Imogen went still. “She was. Barely.”
Understanding hit me so squarely, I nearly lost my air.
“That pool and the veins in it kept Eusia and Ligea connected,” she said. “I expect the empress put Agatha in there to keep the whole thing alive—my mother included. But if Eusia was willing to sever herself from Ligea, she must feel very confident that she’ll get me.”
I pulled her closer, wrapping her in my arms.
Her chest heaved. “This is my fault—”
“Imogen, stop,” I said into her hair, fingers tightening around the nape of her neck.
“No.” She choked on a sob. “On that beach, the day I took the severing draught, I told Halla that I intended to kill Eusia. Halla must have told her mother. And the empress raced here so that she could whisk Eusia to safety. Halla has tried to convince me of her good intentions, she said she would help, and I—” Her tears cut her off.
“Shhhh.”
Imogen had come back to me with a small crack in her.
Her pain leaked through it in drops, but now that crack was a gaping hole.
Everything that she’d held back and shoved deep poured from her in a torrent of feeling.

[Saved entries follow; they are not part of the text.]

(* ===== verification/Asm.v ===== *)
(** * Context switch and trap entry: [swtch.S], [trapasm.S], [usys.S],
      [vectors.pl], and the interrupt table of [trap.c]

    The part of the x86 that these files use: the general and the segment
    registers, the stack, and the way the cpu enters and leaves the kernel
    ([interrupt], [iret]).  Code is a list of instructions.  A push of a segment
    register writes the low half of its slot, as the cpu may do, so that the
    padding of [struct trapframe] is whatever was there.  The checks of the
    segment descriptors and paging are not modelled: addresses are those of
    the kernel's memory. *)

From S2P Require Import Prelude Params CString ProcState Trap Apic.

(** ** The machine *)

Inductive reg := EAX | ECX | EDX | EBX | ESP | EBP | ESI | EDI.
Inductive seg := CS | DS | ES | FS | GS | SS.
#[export] Instance reg_eq_dec : EqDecision reg.
Proof. solve_decision. Defined.
Record gregs := Gregs { g_eax : Z; g_ecx : Z; g_edx : Z; g_ebx : Z; g_esp : Z; g_ebp : Z; g_esi : Z; g_edi : Z }.
Record sregs := Sregs { s_cs : Z; s_ds : Z; s_es : Z; s_fs : Z; s_gs : Z; s_ss : Z }.

Record machine := Mach {
  gr : gregs;
  sr : sregs;
  eip : Z;
  eflags : Z;
  mm : mem;
}.
Definition rg (m : machine) (r : reg) : Z :=
  match r with
  | EAX => g_eax (gr m) | ECX => g_ecx (gr m) | EDX => g_edx (gr m) | EBX => g_ebx (gr m)
  | ESP => g_esp (gr m) | EBP => g_ebp (gr m) | ESI => g_esi (gr m) | EDI => g_edi (gr m)
  end.
Definition sg (m : machine) (s : seg) : Z :=
  match s with
  | CS => s_cs (sr m) | DS => s_ds (sr m) | ES => s_es (sr m) | FS => s_fs (sr m) | GS => s_gs (sr m) | SS => s_ss (sr m)
  end.
Definition set_rg (r : reg) (v : Z) (m : machine) : machine :=
  let '(Gregs a c d b sp bp si di) := gr m in
  Mach (match r with
        | EAX => Gregs v c d b sp bp si di | ECX => Gregs a v d b sp bp si di | EDX => Gregs a c v b sp bp si di
        | EBX => Gregs a c d v sp bp si di | ESP => Gregs a c d b v bp si di | EBP => Gregs a c d b sp v si di
        | ESI => Gregs a c d b sp bp v di | EDI => Gregs a c d b sp bp si v
        end) (sr m) (eip m) (eflags m) (mm m).
Definition set_sg (s : seg) (v : Z) (m : machine) : machine :=
  let '(Sregs c d e f g t) := sr m in
  Mach (gr m) (match s with
        | CS => Sregs v d e f g t | DS => Sregs c v e f g t | ES => Sregs c d v f g t
        | FS => Sregs c d e v g t | GS => Sregs c d e f v t | SS => Sregs c d e f g v
        end) (eip m) (eflags m) (mm m).
Definition set_eip (v : Z) (m : machine) : machine := Mach (gr m) (sr m) v (eflags m) (mm m).
Definition set_eflags (v : Z) (m : machine) : machine := Mach (gr m) (sr m) (eip m) v (mm m).
Definition set_mm (v : mem) (m : machine) : machine := Mach (gr m) (sr m) (eip m) (eflags m) v.
(** The privilege level at which the cpu runs. *)
Definition cpl (m : machine) : Z := sg m CS mod 4.

Definition load16 (m : mem) (a : Z) : Z := m a + 256 * m (a + 1).

Definition push32 (v : Z) (m : machine) : machine :=
  let sp := rg m ESP -u 4 in set_mm (store32 (mm m) sp v) (set_rg ESP sp m).
Definition push16 (v : Z) (m : machine) : machine :=
  let sp := rg m ESP -u 4 in set_mm (store16 (mm m) sp v) (set_rg ESP sp m).
Definition top32 (m : machine) : Z := load32 (mm m) (rg m ESP).
Definition top16 (m : machine) : Z := load16 (mm m) (rg m ESP).
Definition drop4 (m : machine) : machine := set_rg ESP (rg m ESP +u 4) m.

Inductive instr :=
  | pushl (r : reg) | pushl_seg (s : seg) | pushl_i (v : Z) | pushal
  | popl (r : reg) | popl_seg (s : seg) | popal
  | movl (src dst : reg) | movl_i (v : Z) (dst : reg)
  | movl_load (disp : Z) (base dst : reg) | movl_store (src base : reg)
  | movw_i (v : Z) (dst : reg) | movw_seg (src : reg) (dst : seg)
  | addl_i (v : Z) (dst : reg)
  | ret | iret.

Definition pop_reg (r : reg) (m : machine) : machine := let v := top32 m in set_rg r v (drop4 m).
Definition pop_seg (s : seg) (m : machine) : machine := let v := top16 m in set_sg s v (drop4 m).
Definition pop_eip (m : machine) : machine := let v := top32 m in set_eip v (drop4 m).
Definition pop_eflags (m : machine) : machine := let v := top32 m in set_eflags v (drop4 m).

(** [iret] to code of the same level, and to an outer level, where the stack
    pointer is popped as well. *)
Definition same_level (m : machine) : machine := pop_eflags (pop_seg CS (pop_eip m)).
Definition outer_level (m : machine) : machine :=
  let m1 := same_level m in set_rg ESP (top32 m1) (pop_seg SS (drop4 m1)).

Definition exec (i : instr) (m : machine) : machine :=
  match i with
  | pushl r => push32 (rg m r) m
  | pushl_seg s => push16 (sg m s) m
  | pushl_i v => push32 v m
  | pushal => let sp := rg m ESP in
      push32 (rg m EDI) (push32 (rg m ESI) (push32 (rg m EBP) (push32 sp
        (push32 (rg m EBX) (push32 (rg m EDX) (push32 (rg m ECX) (push32 (rg m EAX) m)))))))
  | popl r => pop_reg r m
  | popl_seg s => pop_seg s m
  | popal =>
      pop_reg EAX (pop_reg ECX (pop_reg EDX (pop_reg EBX (drop4 (pop_reg EBP (pop_reg ESI (pop_reg EDI m)))))))
  | movl src dst => set_rg dst (rg m src) m
  | movl_i v dst => set_rg dst v m
  | movl_load disp base dst => set_rg dst (load32 (mm m) (rg m base +u disp)) m
  | movl_store src base => set_mm (store32 (mm m) (rg m base) (rg m src)) m
  | movw_i v dst => set_rg dst (rg m dst - rg m dst mod 65536 + v) m
  | movw_seg src dst => set_sg dst (rg m src mod 65536) m
  | addl_i v dst => set_rg dst (rg m dst +u v) m
  | ret => pop_eip m
  | iret => if cpl m <? cpl (same_level m) then outer_level m else same_level m
  end.
Definition run (code : list instr) (m : machine) : machine := foldl (λ m i, exec i m) m code.

(** ** swtch.S *)

Definition swtch : list instr :=
  [ movl_load 4 ESP EAX; movl_load 8 ESP EDX;
    pushl EBP; pushl EBX; pushl ESI; pushl EDI;
    movl_store ESP EAX; movl EDX ESP;
    popl EDI; popl ESI; popl EBX; popl EBP; ret ].

(** ** The interrupt table: mmu.h and [tvinit] *)

Definition STS_IG32 : Z := 14.
Definition STS_TG32 : Z := 15.
Record gatedesc := GateDesc {
  off_15_0 : Z; gd_cs : Z; gd_args : Z; gd_rsv1 : Z; gd_type : Z; gd_s : Z; gd_dpl : Z; gd_p : Z; off_31_16 : Z;
}.
Definition SETGATE (istrap : bool) (sel off d : Z) : gatedesc :=
  GateDesc (Z.land off 65535) sel 0 0 (if istrap then STS_TG32 else STS_IG32) 0 d 1 (Z.shiftr off 16).
Definition gate_off (g : gatedesc) : Z := off_15_0 g + 65536 * off_31_16 g.

Fixpoint tvinit_loop (vectors : Z → Z) (n : nat) (i : Z) : list gatedesc :=
  match n with
  | O => []
  | S n' => SETGATE false (Z.shiftl SEG_KCODE 3) (vectors i) 0 :: tvinit_loop vectors n' (i + 1)
  end.
Definition tvinit (vectors : Z → Z) : list gatedesc :=
  <[Z.to_nat T_SYSCALL := SETGATE true (Z.shiftl SEG_KCODE 3) (vectors T_SYSCALL) DPL_USER]> (tvinit_loop vectors 256 0).

(** ** Entering the kernel *)

(** The stack of the task state that [switchuvm] sets. *)
Record tss := Tss { t_esp0 : Z; t_ss0 : Z }.

(** The exceptions for which the cpu pushes an error code. *)
Definition has_err (n : Z) : bool := (n =? 8) || ((10 <=? n) && (n <=? 14)) || (n =? 17).

(** The cpu enters the kernel through gate [g]; [err] is the error code that
    it pushes, if any. *)
Definition interrupt (t : tss) (g : gatedesc) (err : option Z) (m : machine) : machine :=
  let m1 := if cpl m =? 0 then m
            else push32 (rg m ESP) (push16 (sg m SS) (set_sg SS (t_ss0 t) (set_rg ESP (t_esp0 t) m))) in
  let m2 := push32 (eip m) (push16 (sg m CS) (push32 (eflags m) m1)) in
  let m3 := match err with Some e => push32 e m2 | None => m2 end in
  set_eip (gate_off g) (set_sg CS (gd_cs g)
    (if gd_type g =? STS_IG32 then set_eflags (Z.ldiff (eflags m) FL_IF) m3 else m3)).
(** [int n]: a program may use only gates of its level; for others the cpu
    raises the general protection exception, 13. *)
Definition int_n (t : tss) (idt : list gatedesc) (n : Z) (m : machine) : option (Z * machine) :=
  g ← idt !! Z.to_nat n;
  if gd_dpl g <? cpl m then
    gp ← idt !! 13%nat;
    Some (13, interrupt t gp (Some (8 * n + 2)) m)
  else Some (n, interrupt t g None m).

(** ** vectors.pl and trapasm.S *)

Definition vector (i : Z) : list instr := (if has_err i then [] else [pushl_i 0]) ++ [pushl_i i].
(** Up to the call of [trap], whose argument is the trap frame. *)
Definition alltraps : list instr :=
  [ pushl_seg DS; pushl_seg ES; pushl_seg FS; pushl_seg GS; pushal;
    movw_i (Z.shiftl SEG_KDATA 3) EAX; movw_seg EAX DS; movw_seg EAX ES;
    pushl ESP ].
Definition trapret : list instr :=
  [ popal; popl_seg GS; popl_seg FS; popl_seg ES; popl_seg DS; addl_i 8 ESP; iret ].
(** After the call. *)
Definition after_trap : list instr := addl_i 4 ESP :: trapret.

(** ** usys.S *)

(** The instructions of a stub before and after [int]. *)
Definition SYSCALL (num : Z) : list instr := [ movl_i num EAX ].
Definition SYSCALL_ret : list instr := [ ret ].

(** The trap frame that C code sees at address [a]. *)
Definition frame_at (m : mem) (a : Z) : trapframe :=
  TrapFrame (load32 m a) (load32 m (a + 4)) (load32 m (a + 8)) (load32 m (a + 12)) (load32 m (a + 16)) (load32 m (a + 20))
    (load32 m (a + 24)) (load32 m (a + 28)) (load16 m (a + 32)) (load16 m (a + 36)) (load16 m (a + 40)) (load16 m (a + 44))
    (load32 m (a + 48)) (load32 m (a + 52)) (load32 m (a + 56)) (load16 m (a + 60)) (load32 m (a + 64)) (load32 m (a + 68)) (load16 m (a + 72)).
(** And the context. *)
Record ctx := Ctx { x_edi : Z; x_esi : Z; x_ebx : Z; x_ebp : Z; x_eip : Z }.
Definition ctx_at (m : mem) (a : Z) : ctx :=
  Ctx (load32 m a) (load32 m (a + 4)) (load32 m (a + 8)) (load32 m (a + 12)) (load32 m (a + 16)).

I held her steady through the purge, doing my utmost to hide my worry.
If she knew how helpless I felt, she would surely feel the same.
Lachlan’s piercing whistle sounded through the air, calling for us.
Imogen pulled in a deep breath and dragged her arm across her sniffiing nose.
She straightened her spine. It both impressed and pained me to watch her gather up all her pain and gulp it back down.
She took on a sudden regality, her face uncharacteristically stark.
Only her swollen eyes gave her away. But austerity didn’t suit her.
“Now, where did you learn to do that?” I tucked the purple bloom behind her ear. “Not from me, I hope.”
“You’ve managed to endure.” Her eyes creased up—not quite a smile, but something sadder. “Perhaps I will too.”